(** The status and platform status of the start, whether control was
    transferred, and the image, which is unloaded when it was not. *)
Definition start_image (target : pbns_launcher_target) (image : Z) (w : W)
  : option (pbns_status * bool * Z * W) :=
  start ← lo_start ops;
  unload ← lo_unload ops;
  let '(status, returned, platform_status, w) := start w target image true 0 in
  if is_ok status && negb returned then Some (PBNS_OK, true, platform_status, w)
  else
  let w := unload w target image in
  if is_ok status then Some (PBNS_ERR_STATE, false, unexpected_return_status, w)
  else Some (status, false, platform_status, w).

Definition run_recovery (config : pbns_launcher_config) (original_status : pbns_status)
    (original_stage : pbns_launcher_stage) (original_platform_status : Z) (w : W)
  : option (pbns_status * pbns_launcher_result * W) :=
  record_failure ← lo_record_failure ops;
  let w := record_failure w original_stage original_platform_status in
  let result outcome stage recovery :=
    mk_launcher_result outcome stage original_stage original_platform_status recovery in
  '(status, image, platform_status, w) ← load_image PBNS_LAUNCHER_TARGET_RECOVERY config 0 w;
  if negb (is_ok status)
  then Some (original_status,
             result PBNS_LAUNCHER_OUTCOME_FAILED PBNS_LAUNCHER_STAGE_LOAD_RECOVERY platform_status, w)
  else
  '(_, transferred, platform_status, w) ← start_image PBNS_LAUNCHER_TARGET_RECOVERY image w;
  if (transferred : bool)
  then Some (PBNS_OK, result PBNS_LAUNCHER_OUTCOME_RECOVERY_TRANSFERRED PBNS_LAUNCHER_STAGE_NONE 0, w)
  else Some (original_status,
             result PBNS_LAUNCHER_OUTCOME_FAILED PBNS_LAUNCHER_STAGE_START_RECOVERY platform_status, w).
(* ===== verification/Compare.v ===== *)
(** * Comparisons that take the same time for every input

    Identifiers, digests and nonces are compared by accumulating differences
    over all their octets.  The loops appear in several sources under several
    names; they are modelled once here, with the propositions they decide. *)

From stdpp Require Import base list numbers.
From Stdlib Require Import ZArith Lia.
From S2P Require Import Prelude.

(** [difference |= left[index] ^ right[index]], then [difference == 0U] *)
Definition ct_equal (left right : bytes) : bool :=
  fold_left (fun difference p => Z.lor difference (Z.lxor (fst p) (snd p))) (zip left right) 0 =? 0.

(** [combined |= octets[index]], then [combined != 0U] *)
Definition ct_nonzero (octets : bytes) : bool := negb (fold_left Z.lor octets 0 =? 0).

Lemma fold_lor_zero (f : Z * Z -> Z) l acc :
  fold_left (fun d p => Z.lor d (f p)) l acc = 0 <-> acc = 0 /\ Forall (fun p => f p = 0) l.
Proof.
  revert acc. induction l as [|p l IH]; intros acc; cbn [fold_left].
  - split; [by split|naive_solver].
  - rewrite IH, Z.lor_eq_0_iff, Forall_cons_iff. tauto.
Qed.

Lemma fold_lor_octets l acc : fold_left Z.lor l acc = 0 <-> acc = 0 /\ Forall (fun b => b = 0) l.
Proof.
  revert acc. induction l as [|p l IH]; intros acc; cbn [fold_left].
  - split; [by split|naive_solver].
  - rewrite IH, Z.lor_eq_0_iff, Forall_cons_iff. tauto.
Qed.

(** On runs of one length the comparison is equality. *)
Lemma ct_equal_spec (left right : bytes) :
  length left = length right -> ct_equal left right = true <-> left = right.
Proof.
  unfold ct_equal. rewrite Z.eqb_eq, (fold_lor_zero (fun p => Z.lxor (fst p) (snd p))). revert right.
  induction left as [|a left IH]; intros [|b right] E; try done.
  cbn [zip zip_with]. rewrite Forall_cons_iff, Z.lxor_eq_0_iff. cbn [fst snd]. injection E as E. split.
  - intros (_ & -> & H). f_equal. by apply IH.
  - intros [= -> ->]. split; [done|]. split; [done|]. by apply IH.
Qed.

Lemma ct_nonzero_spec (octets : bytes) : ct_nonzero octets = true <-> ~ Forall (fun b => b = 0) octets.
Proof. unfold ct_nonzero. rewrite negb_true_iff, Z.eqb_neq, fold_lor_octets. tauto. Qed.
(* ===== verification/CborReader.v ===== *)
(** * Reading CBOR maps back

    What the sources rely on when they decode: the QCBOR decoder hands out the
    head of a map and then its fields, in order, with their labels.  The class
    [QCBORReads] states this for the serialization that the encoder writes; the
    reference implementation satisfies it. *)

From stdpp Require Import base list numbers.
From Stdlib Require Import ZArith Lia.
From S2P Require Import Prelude Endian Cbor.

(** An item that stands for a field of the map. *)
Definition item_matches (p : Z * cbor_value) (item : QCBORItem) : Prop :=
  uNestingLevel item = 1 /\ uLabelType item = QCBOR_TYPE_INT64 /\ label_int64 item = fst p
  /\ match snd p with
     | CUInt v =>
         if v <=? INT64_MAX then uDataType item = QCBOR_TYPE_INT64 /\ val_int64 item = v
         else uDataType item = QCBOR_TYPE_UINT64 /\ val_uint64 item = v
     | CInt v => uDataType item = QCBOR_TYPE_INT64 /\ val_int64 item = v
     | CText text => uDataType item = QCBOR_TYPE_TEXT_STRING /\ val_string item = text /\ val_string_ptr item <> 0
     | CBytes data => uDataType item = QCBOR_TYPE_BYTE_STRING /\ val_string item = data /\ val_string_ptr item <> 0
     end.

Definition head_matches (count : Z) (item : QCBORItem) : Prop :=
  uDataType item = QCBOR_TYPE_MAP /\ uLabelType item = QCBOR_TYPE_NONE /\ val_uCount item = count.

(** [pending] is what the decoder has still to hand out.  The number of fields
    that the decoder can count has 16 bits, as the bound on the octets ensures. *)
Class QCBORReads `{QCBOR} := {
  pending : QCBORDecodeContext -> list QCBORItem;
  reads_next : forall decoder item rest, pending decoder = item :: rest ->
    exists decoder', QCBORDecode_GetNext decoder = (Some item, decoder') /\ pending decoder' = rest;
  reads_map : forall fields, cbor_fields_ok fields -> zlen (cbor_map fields) <= UINT16_MAX ->
    exists head items, pending (QCBORDecode_Init (cbor_map fields)) = head :: items
    /\ head_matches (zlen fields) head /\ Forall2 item_matches fields items;
  reads_finish : forall decoder, pending decoder = [] -> QCBORDecode_Finish decoder = true;
}.

Section reading.
Context `{Q : QCBOR} `{!QCBORReads}.

Lemma next_item_matches (decoder : QCBORDecodeContext) p fields items :
  pending decoder = items -> Forall2 item_matches (p :: fields) items ->
  exists item rest decoder', next_item decoder (fst p) = (Some item, decoder') /\ pending decoder' = rest
  /\ item_matches p item /\ Forall2 item_matches fields rest.
Proof.
  intros Hp HF. destruct items as [|item rest]; [inversion HF|]. inversion_clear HF as [|? ? ? ? Hm Hrest].
  destruct (reads_next _ _ _ Hp) as (d' & E & Hp').
  exists item, rest, d'. unfold next_item. rewrite E. destruct Hm as (Hn & Ht & Hl & Hv). rewrite Hn, Ht, Hl, !Z.eqb_refl.
  cbn [negb orb]. split; [done|]. split; [done|]. done.
Qed.

Lemma item_matches_u64 label v item :
  0 <= v <= UINT64_MAX -> item_matches (label, CUInt v) item -> item_to_uint64 item = Some v.
Proof.
  intros Hv (_ & _ & _ & Hm). cbn in Hm. unfold item_to_uint64. destruct (v <=? INT64_MAX); destruct Hm as [-> ->].
  - by rewrite Z.eqb_refl, (proj2 (Z.leb_le 0 v)) by lia.
  - done.
Qed.
End reading.

#[export] Instance reference_reads : @QCBORReads reference_qcbor.
Proof.
  refine (@Build_QCBORReads reference_qcbor (fun items : @QCBORDecodeContext reference_qcbor => (items : list QCBORItem)) _ _ _).
  - intros decoder item rest ->. by eexists.
  - intros fields Hok _. cbn. unfold map_items. rewrite parse_map_map by done. eexists _, _. split; [done|].
    split; [unfold head_matches, norm_fields; cbn; by rewrite length_fmap|]. destruct Hok as [Hok _].
    induction Hok as [|[label v] fields [Hl Hv] _ IH]; [constructor|]. cbn. constructor; [|exact IH].
    cbn [snd cbor_value_ok] in Hv. destruct v as [v|v|l|l]; cbn.
    + unfold field_item, item_matches. cbn. by destruct (v <=? INT64_MAX).
    + unfold field_item, item_matches. destruct (Z.ltb_spec v 0); cbn; [done|].
      cbn [cbor_value_ok] in Hv. unfold INT64_MAX in *. rewrite (proj2 (Z.leb_le v 9223372036854775807)) by lia. done.
    + done.
    + done.
  - by intros decoder ->.
Qed.
Lemma decode_assertion_reads a :
  fields_typed a -> assertion_shape_is_valid a = true -> zlen (cbor_map (assertion_fields a)) <= UINT16_MAX ->
  exists b, decode_assertion (cbor_map (assertion_fields a)) = Some b /\ same_assertion a b
  /\ v_ptr (ta_domain b) <> 0 /\ v_ptr (ta_quality b) <> 0 /\ v_ptr (ta_key_id b) <> 0.
Proof.
  intros Ht Hs Hsz. pose proof (assertion_fields_ok a Ht) as Hok.
  destruct Ht as (T2 & T3 & T7 & T8 & T9 & T12 & T4 & T5 & T6 & _).
  destruct (decode_map_head_reads _ Hok Hsz) as (d0 & E0 & H0).
  destruct (decode_text_reads d0 1 _ _ H0) as (p1 & d1 & E1 & N1 & H1).
  destruct (decode_u64_reads d1 2 _ _ T2 H1) as (d2 & E2 & H2). destruct (decode_u64_reads d2 3 _ _ T3 H2) as (d3 & E3 & H3).
  destruct (decode_bytes_reads d3 4 (ta_request_id a) _ 16 ltac:(lia) H3) as (d4 & E4 & H4).
  destruct (decode_bytes_reads d4 5 (ta_host_fingerprint a) _ 32 ltac:(lia) H4) as (d5 & E5 & H5).
  destruct (decode_bytes_reads d5 6 (ta_nonce a) _ 32 ltac:(lia) H5) as (d6 & E6 & H6).
  destruct (decode_seconds_reads d6 7 _ _ (proj1 T7) H6) as (d7 & E7 & H7).
  destruct (decode_u32_reads d7 8 _ _ T8 H7) as (d8 & E8 & H8). destruct (decode_u64_reads d8 9 _ _ T9 H8) as (d9 & E9 & H9).
  destruct (decode_text_reads d9 10 _ _ H9) as (p10 & d10 & E10 & N10 & H10).
  destruct (decode_byte_string_reads d10 11 _ _ H10) as (p11 & d11 & E11 & N11 & H11).
  destruct (decode_u32_reads d11 12 _ _ T12 H11) as (d12 & E12 & H12).
  assert (Hp : pending d12 = []) by (by inversion H12). apply reads_finish in Hp.
  set (b := mk_assertion (mk_view p1 (v_data (ta_domain a))) (ta_version a) (ta_service a) (ta_request_id a)
    (ta_host_fingerprint a) (ta_nonce a) (ta_unix_seconds a) (ta_nanoseconds a) (ta_uncertainty_ns a)
    (mk_view p10 (v_data (ta_quality a))) (mk_view p11 (v_data (ta_key_id a))) (ta_max_age_ms a)).
  assert (Hsame : same_assertion a b) by done.
  exists b. split; [|done]. unfold decode_assertion, PBNS_TIME_REQUEST_ID_SIZE, PBNS_TIME_FINGERPRINT_SIZE, PBNS_TIME_NONCE_SIZE. change (zlen (assertion_fields a)) with 12 in E0.
  rewrite E0. cbn [mbind option_bind]. rewrite E1. cbn [mbind option_bind]. rewrite E2. cbn [mbind option_bind].
  rewrite E3. cbn [mbind option_bind]. rewrite E4. cbn [mbind option_bind]. rewrite E5. cbn [mbind option_bind].
  rewrite E6. cbn [mbind option_bind]. rewrite E7. cbn [mbind option_bind]. rewrite E8. cbn [mbind option_bind].
  rewrite E9. cbn [mbind option_bind]. rewrite E10. cbn [mbind option_bind]. rewrite E11. cbn [mbind option_bind].
  rewrite E12. cbn [mbind option_bind]. cbv zeta. fold b. rewrite Hp, (shape_same a b Hsame N1 N10 N11 Hs). done.
Qed.
End reads.
Lemma accept_spec a request rt :
  assertion_typed a -> length (ta_request_id a) = length (tr_request_id request) ->
  length (ta_host_fingerprint a) = length (tr_host_fingerprint request) ->
  length (ta_nonce a) = length (tr_nonce request) -> 0 <= rt ->
  exists st i, accept_verified_assertion a (tr_request_id request) (tr_host_fingerprint request) (tr_nonce request)
    rt maximum previous = Some (st, i) /\ (st = PBNS_OK -> interval_accepted a request rt i).
Proof.
  intros Ha L1 L2 L3 Hrt. unfold accept_verified_assertion. destruct (_ || _); [by eexists _, _|].
  destruct (match previous with Some _ => _ | None => _ end); [by eexists _, _|].
  destruct (_ || negb (bytes_equal (ta_nonce a) _)) eqn:Hbind; [by eexists _, _|].
  destruct ((maximum <? rt) || _); [by eexists _, _|].
  destruct (Z.ltb_spec (UINT64_MAX / PBNS_NANOSECONDS_PER_MILLISECOND) rt) as [|Hfit]; [by eexists _, _|].
  assert (Hns : 0 <= rt * PBNS_NANOSECONDS_PER_MILLISECOND <= UINT64_MAX).
  { unfold UINT64_MAX, PBNS_NANOSECONDS_PER_MILLISECOND in *. change (18446744073709551615 / 1000000) with 18446744073709 in Hfit.
    lia. }
  rewrite u64_small by done. cbv zeta.
  destruct (interval_cases a (rt * PBNS_NANOSECONDS_PER_MILLISECOND) Ha Hns) as (st & i & -> & Hc). cbn [mbind option_bind].
  destruct (is_ok st) eqn:Hst; cbn [negb]; [|eexists _, _; split; [done|]; by intros ->].
  apply is_ok_spec in Hst as ->. destruct Hc as [[? _]|(_ & _ & [[? _]|(_ & -> & Hlo & Hhi)])]; [done..|].
  destruct (match previous with Some _ => _ | None => _ end) eqn:Hprev; [by eexists _, _|].
  eexists _, _. split; [done|]. intros _. unfold interval_accepted. bools. destruct Ha as (_ & _ & Hu).
  split_and!; try (by apply ct_equal_spec); try done; cbn; try lia.
  destruct previous as [p|]; [|done]. bools. cbn in Hprev. lia.
Qed.

Lemma decode_assertion_sized payload a :
  decode_assertion payload = Some a ->
  length (ta_request_id a) = 16%nat /\ length (ta_host_fingerprint a) = 32%nat /\ length (ta_nonce a) = 32%nat.
Proof.
  assert (Hd : forall d label n v d', decode_bytes d label (Z.of_nat n) = Some (v, d') -> length v = n).
  { intros d label n v d' E. unfold decode_bytes in E. apply bind_Some in E as ([x d1] & _ & E).
    destruct (Z.eqb_spec (v_len x) (Z.of_nat n)) as [Hx|]; [|done]. injection E as <- <-. unfold v_len in Hx. lia. }
  unfold decode_assertion. intros E.
  repeat (apply bind_Some in E as (? & ? & E); try match type of E with context [let '(_, _) := ?p in _] => destruct p end).
  cbv zeta in E. destruct (_ || _); [done|]. injection E as <-. cbn.
  split_and!; [eapply (Hd _ _ 16%nat)|eapply (Hd _ _ 32%nat)|eapply (Hd _ _ 32%nat)]; eassumption.
Qed.
End steps.

Lemma query_finish_same ws ws' : same_workspace ws ws' -> query_finish ws' = query_finish ws.
Proof.
  intros (H1 & H2 & H3 & H4 & H5). unfold query_finish, secure_zero, with_data, same_buffer in *.
  destruct H1 as (-> & -> & ->), H2 as (-> & -> & ->), H3 as (-> & -> & ->), H4 as (-> & -> & ->), H5 as (-> & -> & ->).
  done.
Qed.

(** The calls of a query that succeeds, in their order, and what they carry. *)
Definition query_bound {W} `{QCBOR} (sv : time_services W) (key_id : pbns_view) (maximum : Z) (fingerprint : bytes)
    (previous : ptr pbns_time_interval) (w : W) (interval : pbns_time_interval) : Prop :=
  exists random w1, sv_random sv w (replicate 48 0) = (PBNS_OK, random, w1) /\ length random = 48%nat
  /\ let request := request_of maximum fingerprint random in
  exists signed n w2 buf1, sv_sign sv w1 (cbor_map (request_fields request)) PBNS_TIME_REQUEST_AAD buf1 = (PBNS_OK, signed, n, w2)
  /\ exists started w3, sv_clock sv w2 = (PBNS_OK, started, w3)
  /\ exists response size w4 buf2, sv_exchange sv w3 (take (Z.to_nat n) signed) buf2 = (PBNS_OK, response, size, w4)
  /\ exists finished w5, sv_clock sv w4 = (PBNS_OK, finished, w5) /\ 0 <= finished - started <= maximum
  /\ exists payload w6, sv_verify sv w5 (take (Z.to_nat size) response) (time_aad request (v_data key_id)) = (PBNS_OK, payload, w6)
  /\ exists a, assertion_accepted a (v_data payload) (v_data key_id) /\ ta_max_age_ms a = maximum
  /\ interval_accepted previous a request (finished - started) interval.

Lemma wp_query_body {W} `{Q : QCBOR} `{!QCBORTyped} `{M : Machine} (sv : time_services W) `{!TimeServiceLaws sv}
    key_id maximum fingerprint previous ws w :
  length fingerprint = 32%nat -> 0 <= maximum <= UINT32_MAX ->
  wpQ (query_body (client_of sv key_id maximum) fingerprint previous) ws w
    (fun interval _ _ => query_bound sv key_id maximum fingerprint previous w interval).
Proof.
  intros Hf Hmax. unfold query_body.
  eapply (wps_bind same_workspace); [by apply wp_fill_random|]. intros random ws1 w1 _ (-> & Hrl & Hrand).
  eapply (wps_bind same_workspace); [by apply wp_make_request|]. intros request ws2 w2 _ (-> & -> & ->).
  set (request := request_of maximum fingerprint random).
  assert (Hsized : request_sized request).
  { unfold request_sized, request, request_of. cbn. rewrite length_take, length_drop, Hrl. done. }
  eapply (wps_bind same_workspace); [apply wp_encode_request|]. intros psize ws3 w3 _ (-> & Hp0 & Hp1 & Hp).
  eapply (wps_bind same_workspace); [by apply (wp_sign_request sv _ _ psize)|]. intros n ws4 w4 _ (Hn & Hsign).
  eapply (wps_bind same_workspace); [by apply wp_read_clock|]. intros started ws5 w5 _ (-> & Hst & Hclock1).
  eapply (wps_bind same_workspace); [by apply wp_run_exchange|]. intros [est size] ws6 w6 _ (Hsize & Hex).
  eapply (wps_bind same_workspace); [by apply wp_read_clock|]. intros finished ws7 w7 _ (-> & Hfin & Hclock2).
  eapply (wps_bind same_workspace); [by apply wp_check_exchange|]. intros rt ws8 w8 _ (-> & -> & -> & -> & Hrt & Hcap).
  eapply (wps_bind same_workspace); [by apply wp_make_aad|]. intros asize ws9 w9 _ (-> & Hresp & Has & Haad).
  eapply (wps_bind same_workspace); [apply wp_verify_response; [rewrite Hresp; lia|done]|]. intros payload ws10 w10 _ (-> & Hver).
  eapply (wps_bind same_workspace); [apply wp_decode_response|]. intros a ws11 w11 _ (-> & Hage & Hacc & Hdec).
  rewrite Hresp, Haad in Hver.
  pose proof (decode_assertion_typed _ _ Hdec) as Htyped.
  destruct (decode_assertion_sized _ _ Hdec) as (L1 & L2 & L3). pose proof Hsized as (K1 & K2 & K3).
  destruct (accept_spec maximum previous a request (finished - started)) as (st & i & E & Hok);
    [done|congruence|congruence|congruence|lia|].
  unfold wp_step, accept_response. cbn [client_of tc_maximum_round_trip_ms]. rewrite E. cbn [mbind option_bind].
  destruct (is_ok st) eqn:Hs; cbn [negb];
    [|eexists _, _, _; split; [reflexivity|]; split; [done|by apply not_ok_neq]].
  apply is_ok_spec in Hs as ->. eexists _, _, _. split; [reflexivity|]. split; [done|]. specialize (Hok eq_refl).
  exists random, w1. split; [done|]. split; [done|]. fold request.
  eexists _, n, w4, _. split; [exact Hsign|]. exists started, w5. split; [done|]. eexists _, size, w6, _. split; [exact Hex|].
  exists finished, w7. split; [done|]. split; [done|]. exists payload, w10. split; [exact Hver|]. exists a.
  split; [done|]. split; [done|]. done.
Qed.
--
:: WHAT YOU ARE ASKED TO DO ::
Taking the lines above, repeat exactly those from the line that contains "destruct (decode_u64_reads d1" through the line that contains "destruct (decode_seconds_reads d6", and both of those lines as well. Include nothing else.

:: ANSWER ::
  destruct (decode_u64_reads d1 2 _ _ T2 H1) as (d2 & E2 & H2). destruct (decode_u64_reads d2 3 _ _ T3 H2) as (d3 & E3 & H3).
  destruct (decode_bytes_reads d3 4 (ta_request_id a) _ 16 ltac:(lia) H3) as (d4 & E4 & H4).
  destruct (decode_bytes_reads d4 5 (ta_host_fingerprint a) _ 32 ltac:(lia) H4) as (d5 & E5 & H5).
  destruct (decode_bytes_reads d5 6 (ta_nonce a) _ 32 ltac:(lia) H5) as (d6 & E6 & H6).
  destruct (decode_seconds_reads d6 7 _ _ (proj1 T7) H6) as (d7 & E7 & H7).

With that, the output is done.